As Monday was a particularly rough day that left us unsettled, Trish and I were touched that he made a point of stopping in quickly just to offer some empathy stating “I don’t want to come by when things are only going well”.  In the years ahead, his specialty of heart catheterization will have him involved with some of Rudy’s key procedures down the line.  We’re grateful that coming back to UCLA for these will not only be a chance to receive excellent care, but a chance to see a friend.


A Wonderfully Boring Day

Our prayer for a calm day was answered today.  Rudy was calm all day, blood pressure stayed right where it was supposed to without any meds and fluid continued to drain.  The team has been progressively turning down the ventilator every four hours and overall he’s handling that well.  There have been about three episodes where his breathing gets rapid and shallow–usually when we’re talking or up close to the bed.  But while he wasn’t able to recover from these over the weekend, today he was able to slow his breathing down.  As I write this, he’s on the high side (75 bpm), so I’m quietly praying that number down.  The alarm goes off around 80, we’d love to see it in the 30s.  Ahhh, just crossed down into the high 60s.  Now my own breathing is slowing…

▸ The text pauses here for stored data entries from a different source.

(** A tree read from the store while the object at [cl] serialises to
    a deeper tree does not pass through [cl]: it reads the same in a
    store that differs at [cl] and in what was added. *)
Lemma dumps_avoid cl (h h' : list object) fuel : ∀ v j,
  (∀ l, l < length h → l ≠ cl → h' !! l = h !! l) →
  dumps_fuel fuel h v = Some j →
  (∀ fuel' j', dumps_fuel fuel' h (VRef cl) = Some j' → depth j < depth j') →
  dumps_fuel fuel h' v = Some j.
Proof.
  induction fuel as [|k IH]; intros v j Hag Hd Hcl.
  - destruct v; done.
  - destruct v as [| | | | |l]; try done.
    destruct (decide (l = cl)) as [->|Hne].
    { specialize (Hcl _ _ Hd). lia. }
    rewrite dumps_ref in Hd |- *.
    destruct (h !! l) as [o|] eqn:Hl; [|done].
    rewrite Hag, Hl by (by eapply lookup_lt_Some || done).
    destruct o as [d|xs].
    + destruct (mapM _ d) as [kvs|] eqn:E; [|done]. simpl in Hd.
      injection Hd as <-. apply mapM_Some in E.
      assert (Forall2 (λ kv kj, pair kv.1 <$> dumps_fuel k h' kv.2 = Some kj) d kvs) as E'.
      { apply Forall2_same_length_lookup. split; [by eapply Forall2_length|].
        intros i [k1 v1] kj Hi Hkj. pose proof (Forall2_lookup_lr _ _ _ _ _ _ E Hi Hkj) as Hx.
        simpl in *. destruct (dumps_fuel k h v1) as [j1|] eqn:E1; [|done].
        simpl in Hx. injection Hx as <-.
        rewrite (IH v1 j1 Hag E1); [done|].
        intros fuel' j' Hj'. specialize (Hcl _ _ Hj').
        pose proof (depth_obj_member kvs (k1, j1) (list_elem_of_lookup_2 _ _ _ Hkj)).
        simpl in *. lia. }
      apply mapM_Some in E'. by rewrite E'.
    + destruct (mapM _ xs) as [ys|] eqn:E; [|done]. simpl in Hd.
      injection Hd as <-. apply mapM_Some in E.
      assert (Forall2 (λ v y, dumps_fuel k h' v = Some y) xs ys) as E'.
      { apply Forall2_same_length_lookup. split; [by eapply Forall2_length|].
        intros i v1 j1 Hi Hj1. pose proof (Forall2_lookup_lr _ _ _ _ _ _ E Hi Hj1) as Hx.
        simpl in *. apply (IH v1 j1 Hag Hx).
        intros fuel' j' Hj'. specialize (Hcl _ _ Hj').
        pose proof (depth_arr_elem ys j1 (list_elem_of_lookup_2 _ _ _ Hj1)).
        simpl in *. lia. }
      apply mapM_Some in E'. by rewrite E'.
Qed.
(** [d[k] = v] on an [OrderedDict]: an existing key keeps its place. *)
Fixpoint od_set {V} (d : list (string * V)) (k : string) (v : V)
  : list (string * V) :=
  match d with
  | [] => [(k, v)]
  | (k', v') :: d' =>
      if String.eqb k' k then (k', v) :: d' else (k', v') :: od_set d' k v
  end.

(** The first loop: names of the first row that is not an error and has
    the key ["atomic_actions"]. *)
Fixpoint first_actions (raw_data : list row) : list string :=
  match raw_data with
  | [] => []
  | r :: rest =>
      match atomic_actions r with
      | Some d => if negb (error r) then map fst d else first_actions rest
      | None => first_actions rest
      end
  end.

(** [[r["atomic_actions"][a] for r in raw_data
      if r["atomic_actions"].get(a) is not None]] *)
Fixpoint action_column (a : string) (raw_data : list row) : result (list Q) :=
  match raw_data with
  | [] => Ok []
  | r :: rest =>
      match atomic_actions r with
      | None => Raise KeyError
      | Some d =>
          rbind (action_column a rest) (fun col =>
          match dict_get d a with
          | Some (Some q) => Ok (q :: col)
          | _ => Ok col
          end)
      end
  end.

(** [[r["duration"] for r in raw_data if not r["error"]]] *)
Definition total_column (raw_data : list row) : list Q :=
  map duration (List.filter (fun r => negb (error r)) raw_data).
(** * Flood propagation over a raster (simulacion.py, [propagar_inundacion])

    A shallow embedding of the raster flood fill of [simulacion.py] and of
    the per-level step of its simulation loop (PASO 6), with the properties
    the specification states about them.

    Numbers: elevations and water levels are NumPy / Python floating-point
    values in the script; they are embedded as the rationals they denote
    ([Q]).  The two arithmetic operations of the flood fill,
    [dem[y, x] + nivel_agua] and [dem[y, x] - 1.0], round their exact result
    into the format of the operation, which the dtype of the raster and the
    NumPy version decide (binary32 or binary64): the embedding is over that
    rounding, [fl].  The logged area of PASO 6 is computed on Python floats,
    in binary64.  Comparisons of floats are exact and are embedded as
    [Qle_bool].  Infinities and NaN, and so overflow, are outside the model.
    Grid coordinates are Python integers and are embedded as [Z], so that
    [y + dy] can really be [-1] and the bounds test of the source matters. *)

From Stdlib Require Import ZArith QArith Qabs Qround Qpower Lqa Lia List
  Permutation.
From stdpp Require Import base option list gmap.

Local Open Scope Z_scope.

(** ** Two-dimensional arrays *)

(** A NumPy array of rank 2: its shape and its rows. *)
Record ndarray (A : Type) : Type := NdArray {
  shape0 : nat;
  shape1 : nat;
  filas : list (list A)
}.

Arguments NdArray {A} _ _ _.
Arguments shape0 {A} _.
Arguments shape1 {A} _.
Arguments filas {A} _.

(** The representation invariant of an array: [shape0] rows of [shape1]
    cells each. *)
Definition bien_formado {A} (a : ndarray A) : bool :=
  (length (filas a) =? shape0 a)%nat
  && forallb (fun fila => (length fila =? shape1 a)%nat) (filas a).

Definition misma_forma {A B} (a : ndarray A) (b : ndarray B) : bool :=
  (shape0 a =? shape0 b)%nat && (shape1 a =? shape1 b)%nat.

(** A grid cell, [(y, x)] = (row, column). *)
Definition celda : Type := (Z * Z)%type.

(** How NumPy resolves one index [i] along an axis of length [n]: an index
    in [[0, n)] is taken as it is, an index in [[-n, 0)] counts from the
    end, anything else raises [IndexError]. *)
Definition np_index (i : Z) (n : nat) : option nat :=
  if (0 <=? i) && (i <? Z.of_nat n) then Some (Z.to_nat i)
  else if (- Z.of_nat n <=? i) && (i <? 0) then Some (Z.to_nat (i + Z.of_nat n))
  else None.

(** An index resolution without wrap-around: every index outside [[0, n)]
    is an error.  A run that succeeds with it touched no cell outside the
    grid and relied on no negative index. *)
Definition strict_index (i : Z) (n : nat) : option nat :=
  if (0 <=? i) && (i <? Z.of_nat n) then Some (Z.to_nat i) else None.

(** Reading a cell by its coordinates when they are inside the grid; used
    to state properties, not by the embedded code. *)
Definition lee {A} (a : ndarray A) (c : celda) : option A :=
  if (0 <=? c.1) && (0 <=? c.2)
  then fila ← filas a !! Z.to_nat c.1; fila !! Z.to_nat c.2
  else None.

Definition en_rango {A} (a : ndarray A) (c : celda) : Prop :=
  0 <= c.1 < Z.of_nat (shape0 a) /\ 0 <= c.2 < Z.of_nat (shape1 a).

Assuming his progress continues, we are probably looking at another week on the ventilator.  If all remains calm tonight, I’ll come to the hospital to wish Rudy a happy three-week birthday and will then make the run up to Santa Barbara for a couple days.  The kids have been such troopers (not to mention Oma and Opa), so it will be good to have time with them at home, walk them to school and cheer on Max at his flag football game.  It will be good to sleep in my own bed and see a few familiar faces in the office and around town.

The breaths per minute have fallen down to 57 right now…sweet!